Introduction: The Courtroom of God

The Christian life is lived on a knife's edge. On one side is the chasm of licentiousness, the devil-may-care attitude that treats God's grace as a blank check for sin. On the other side is the abyss of a scrupulous and terrified conscience, the kind that lives in constant fear of losing God's favor with every misstep. The modern church, in its sentimental sloppiness, tends to fall into the first ditch. The older, more severe forms of piety, often tumbled into the second. But the Apostle John, writing as a wise old pastor, walks us straight down the middle of this glorious, narrow path.

He begins with a pastoral command that is utterly uncompromising: "I am writing these things to you so that you may not sin." The goal is holiness. The standard is perfection. God does not grade on a curve. But in the very next breath, he provides the bedrock foundation for our assurance when we inevitably fail to meet that standard. "And if anyone sins..." Notice, it is "if," not "when," which maintains the force of the command not to sin, but it is a pastoral "if" that anticipates the reality of our remaining corruption.

What happens when a Christian sins? Our therapeutic age has its answers. Feel guilty for a bit, then forgive yourself.
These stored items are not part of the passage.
Lemma assert_answers w c ps lno ok : running w0 hs w c ps -> answers w0 hs w c ps lno (OpAssert ok).
Proof.
  intros Hrun. unfold answers. cbn [respond]. destruct ok.
  - by exists w, ps.
  - apply ends_quietly; [done|]. cbn [Z.b2z]. apply (prints_then_fail (cmocka_print_error _)). apply prints_cmocka_print_error.
Qed.

(** ** Operations on blocks *)

Lemma running_memory w w' c c' ps ps' a :
  running w0 hs w c ps -> memory_only w w' -> meets c a -> consistent w' a (hs ++ (header_of <$> ps')) ->
  Forall2 (holds_block w') ps' (cl_blocks c') ->
  cl_returns c' = cl_returns c -> cl_params c' = cl_params c -> cl_calls c' = cl_calls c ->
  running w0 hs w' c' ps'.
Proof.
  intros [_ Hr _ C1 C2] Hm [Er Ep Ec] Hc Hb E1 E2 E3. split; rewrite ?E1, ?E2; [|etrans; [exact Hr|by apply same_run_memory]|done..].
  exists a. split; [|done]. by split; rewrite ?E1, ?E2, ?E3.
Qed.
(* ===== verification/Witnesses.v ===== *)
(** * Witnesses

    Concrete runs: a test that declares return values, expected parameters and
    expected calls on [test_platform], and the properties applied to the states
    it goes through. *)
From S2P Require Import Prelude CMonad ListNode World TestPlatform Report Memory SymbolMap Tree SymbolTree SymbolGet SymbolAdd SymbolRemove SymbolLeftover SymbolTheorems Mock MockSpec MockProofs MockTheorems.

#[local] Existing Instance test_platform.
#[local] Existing Instance test_laws.
#[local] Existing Instance test_total.

(** ** A test *)

Definition demo_prog : CM unit :=
  initialize_testing;;
  modify (set_global_running_test 1);;
  _will_return "f" (Some "t.c") 10 (Some "int") 7 2;;
  _will_return "f" (Some "t.c") 11 (Some "int") 8 1;;
  _will_return "g" (Some "t.c") 12 None 9 (-2);;
  _expect_check "f" "x" (Some "t.c") 13 Check_value 5 0 1;;
  _expect_check "f" "y" (Some "t.c") 14 Check_any 0 0 (-1);;
  _expect_function_call (Some "f") (Some "t.c") 15 1;;
  _expect_function_call (Some "g") (Some "t.c") 16 (-2).

Definition demo_world : World := Eval vm_compute in (demo_prog initial_world).2.

Definition demo_returns : shape 1 :=
  [mkEntry 4144 4128 "f" [(4160, 4112, 2); (4192, 4176, 1)]; mkEntry 4240 4224 "g" [(4256, 4208, -2)]].
Definition demo_params : shape 2 :=
  [mkEntry 4304 4288 "f"
     [mkEntry 4336 4320 "x" [(4352, 4272, 1)]; mkEntry 4400 4384 "y" [(4416, 4368, -1)]]].
Definition demo_calls : shape 0 := [(4448, 4432, 1); (4480, 4464, -2)].

Definition at_line (n : Z) : SourceLocation := mkSourceLocation (Some "t.c") n.
Definition demo_expectations : expectations :=
  mkExpectations
    [("f", [(mkSymbolValue (Some "int") (at_line 10) 7, 2); (mkSymbolValue (Some "int") (at_line 11) 8, 1)]);
     ("g", [(mkSymbolValue None (at_line 12) 9, -2)])]
    [("f", [("x", [(BCheckParameterEvent (mkCheckParameterEvent (at_line 13) "x" Check_value 5), 1)]);
            ("y", [(BCheckParameterEvent (mkCheckParameterEvent (at_line 14) "y" Check_any 0), -1)])])]
    [(mkFuncOrderingValue (at_line 15) "f", 1); (mkFuncOrderingValue (at_line 16) "g", -2)].

(** Decide the parts of a representation by computation. *)
Ltac compute_rep :=
  repeat first
    [ match goal with |- NoDup _ => apply (bool_decide_unpack _); vm_compute; exact I end
    | match goal with |- Forall2 _ [] [] => apply Forall2_nil end
    | match goal with |- Forall2 _ (_ :: _) _ => apply Forall2_cons end
    | match goal with |- Forall _ [] => apply Forall_nil end
    | match goal with |- Forall _ _ => apply Forall_cons end
    | match goal with |- _ = _ => vm_compute; reflexivity end
    | match goal with |- True => exact I end
    | split
    | progress simpl ].

Lemma demo_mocks_at : mocks_at demo_world demo_returns demo_params demo_calls demo_expectations.
Proof.
  constructor; [constructor|constructor|constructor|].
  all: unfold good, good0, dll, link.
  all: compute_rep.
Qed.

Lemma demo_mocks : mocks demo_world demo_expectations.
Proof. exact (ex_intro _ _ (ex_intro _ _ (ex_intro _ _ demo_mocks_at))). Qed.

Lemma demo_returns_ok : returns_ok demo_expectations.
Proof.
  split; [split|].
  - compute_rep.
  - repeat constructor; discriminate.
  - apply refcounts_pending; [compute_rep|]. repeat constructor.
Qed.

(** ** Lists and symbol maps *)

Lemma list_implements_sequence_witness :
  (exists s', list_remove_free 4240 None demo_world = (Ret tt, s') /\
    dll s' 16 [(4144, 4128, 1)] /\ gone s' 4240) /\
  (exists s', list_initialize 16 demo_world = (Ret 16, s') /\
    list_empty 16 s' = (Ret true, s') /\ list_first 16 s' = (Ret None, s')).
Proof.
  destruct (list_implements_sequence demo_world 16) as [Hi Hl]. split.
  - destruct (Hl [(4144, 4128, 1); (4240, 4224, 1)]) as (_ & Hr & _).
    + unfold dll, link. compute_rep.
    + destruct (Hr [(4144, 4128, 1)] 4240 4224 1 [] eq_refl eq_refl) as (s' & R & Hd & Hg & _).
      exists s'. split; [exact R|]. split; [exact Hd|exact Hg].
  - destruct Hi as (s' & R & Hd & _); [eexists; reflexivity|].
    destruct (list_implements_sequence s' 16) as [_ Hl']. destruct (Hl' [] Hd) as (_ & _ & _ & Hf & He & _).
    exists s'. split; [exact R|]. split; [exact He|exact Hf].
Defined.

Lemma demo_good_returns : good 1 demo_world 16 demo_returns.
Proof. exact (st_good _ _ _ _ _ _ (m_R _ _ _ _ _ demo_mocks_at)). Qed.
Lemma demo_good_params : good 2 demo_world 48 demo_params.
Proof. exact (st_good _ _ _ _ _ _ (m_P _ _ _ _ _ demo_mocks_at)). Qed.

Lemma get_symbol_value_refines_witness :
  exists w' (t' : shape 1), get_symbol_value 16 ["f"] demo_world = (Ret (2, Some 4112), w') /\
    good 1 w' 16 t' /\ erase 1 t' = [("f", [(4112, 1); (4176, 1)]); ("g", [(4208, -2)])].
Proof.
  destruct (get_symbol_value_refines 0 ["f"] demo_world 16 demo_returns) as (w' & t' & R & Hg & He & _).
  - exact demo_good_returns.
  - reflexivity.
  - repeat constructor.
  - exists w', t'. split; [exact R|]. split; [exact Hg|exact He].
Defined.

(** A value that is in memory but not in the map: the function's location. *)
Lemma add_symbol_value_refines_witness :
  exists w' (t' : shape 2), add_symbol_value 48 ["f"; "z"] 4112 3 demo_world = (Ret tt, w') /\
    good 2 w' 48 t' /\
    erase 2 t' = [("f", [("x", [(4272, 1)]); ("y", [(4368, -1)]); ("z", [(4112, 3)])])].
Proof.
  destruct (add_symbol_value_refines 1 ["f"; "z"] demo_world 48 demo_params 4112 3)
    as (w' & t' & R & Hg & He & _).
  - exact demo_good_params.
  - reflexivity.
  - reflexivity.
  - apply (bool_decide_unpack (4112 ∉ 48 :: fp 2 demo_params)). vm_compute. exact I.
  - exists w', t'. split; [exact R|]. split; [exact Hg|exact He].
Defined.

Lemma remove_always_return_values_refines_witness :
  exists w' (t' : shape 1), remove_always_return_values 16 1 demo_world = (Ret tt, w') /\
    good 1 w' 16 t' /\ erase 1 t' = [("f", [(4112, 2); (4176, 1)])].
Proof.
  destruct (remove_always_return_values_refines 0 demo_world 16 demo_returns) as (w' & t' & R & Hg & He & _).
  - exact demo_good_returns.
  - exists w', t'. split; [exact R|]. split; [exact Hg|exact He].
Defined.

Lemma check_for_leftover_values_counts_witness :
  exists w', check_for_leftover_values 48 "left" 2 demo_world = (Ret 1, w') /\ quiet demo_world w'.
Proof.
  destruct (check_for_leftover_values_counts 1 demo_world 48 demo_params "left") as (w' & R & Q).
  - exact demo_good_params.
  - repeat constructor; eexists; vm_compute; reflexivity.
  - exists w'. split; [exact R|exact Q].
Defined.

(** ** Mock functions *)

Definition demo_values : list (SymbolValue * Z) :=
  [(mkSymbolValue None (at_line 20) 5, 2); (mkSymbolValue None (at_line 21) 6, 1)].

Lemma will_return_mock_fifo_witness :
  exists w' a', (declare "h" demo_values;; mock_times "h" (Some "t.c") 30 None 3) demo_world =
      (Ret [5; 5; 6], w') /\ mocks w' a'.
Proof.
  destruct (will_return_mock_fifo demo_world demo_expectations "h" demo_values (Some "t.c") 30 None)
    as (w' & a' & R & Hm & _).
  - exact demo_mocks.
  - exact demo_returns_ok.
  - reflexivity.
  - repeat constructor; discriminate.
  - exists w', a'. split; [exact R|exact Hm].
Defined.

Lemma will_return_always_mock_witness :
  exists w' a', (declare "h" [(mkSymbolValue None (at_line 20) 5, -1)];;
                 mock_times "h" (Some "t.c") 30 None 3) demo_world = (Ret [5; 5; 5], w') /\ mocks w' a'.
Proof.
  destruct (will_return_always_mock demo_world demo_expectations "h" (mkSymbolValue None (at_line 20) 5)
    (-1) 3 (Some "t.c") 30 None) as (w' & a' & R & Hm & _).
  - exact demo_mocks.
  - exact demo_returns_ok.
  - reflexivity.
  - left. reflexivity.
  - reflexivity.
  - exists w', a'. split; [exact R|exact Hm].
Defined.





Lemma function_called_refines_witness :
  (exists w', _function_called "f" (Some "t.c") 30 demo_world = (Ret tt, w')) /\
  (exists w', _function_called "g" (Some "t.c") 30 demo_world = (LongJmp, w')).
Proof.
  split.
  - destruct (function_called_refines demo_world demo_expectations "f" (Some "t.c") 30 demo_mocks)
      as (w' & R & _). exists w'. exact R.
  - destruct (function_called_refines demo_world demo_expectations "g" (Some "t.c") 30 demo_mocks)
      as (w' & R & _). exists w'. exact R.
Defined.

(** The stores right after [initialize_testing]. *)
Definition empty_world : World := Eval vm_compute in (initialize_testing initial_world).2.
Lemma empty_mocks : mocks empty_world no_expectations.
Proof.
  exists ([] : list (Entry (shape 0))), ([] : list (Entry (shape 1))), [].
  constructor; [constructor|constructor|constructor|].
  all: unfold good, good0, dll, link.
  all: compute_rep.
Qed.

Lemma fail_if_leftover_values_spec_of_witness :
  (exists w', fail_if_leftover_values demo_world = (LongJmp, w')) /\
  (exists w', fail_if_leftover_values empty_world = (Ret tt, w')).
Proof.
  split.
  - destruct (fail_if_leftover_values_spec_of demo_world demo_expectations demo_mocks) as (w' & Hm & R).
    exists (fail_if_leftover_values demo_world).2. vm_compute. reflexivity.
  - destruct (fail_if_leftover_values_spec_of empty_world no_expectations empty_mocks) as (w' & Hm & R).
    exists w'. exact R.
Defined.

Lemma testing_lifecycle_witness :
  exists w', teardown_testing demo_world = (Ret tt, w') /\ mocks w' no_expectations.
Proof.
  destruct (testing_lifecycle initial_world demo_world demo_expectations)
    as (_ & w' & R & P & C & _ & Rt & Hm & _).
  - intros h Hh. repeat (apply elem_of_cons in Hh as [->|Hh]; [vm_compute; eexists; reflexivity|]).
    by apply not_elem_of_nil in Hh.
  - exact demo_mocks.
  - exists w'. split; [exact Rt|exact Hm].
Defined.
Try to do better next time. God understands. But this is cheap grace, a counterfeit gospel that has no power because it does not grapple with the real problem. The real problem is not psychological but judicial. Our sin is not a therapeutic issue; it is a legal one. It is a crime committed against the infinite holiness of the sovereign God. And so the solution must also be a legal one. When we sin, a great transaction occurs in the courtroom of heaven. An accusation is leveled by the great prosecutor, Satan, the accuser of the brethren. But we are not left defenseless. John tells us that we have a defense attorney, an Advocate, and His argument before the Judge is not our sincerity or our good intentions, but His own blood.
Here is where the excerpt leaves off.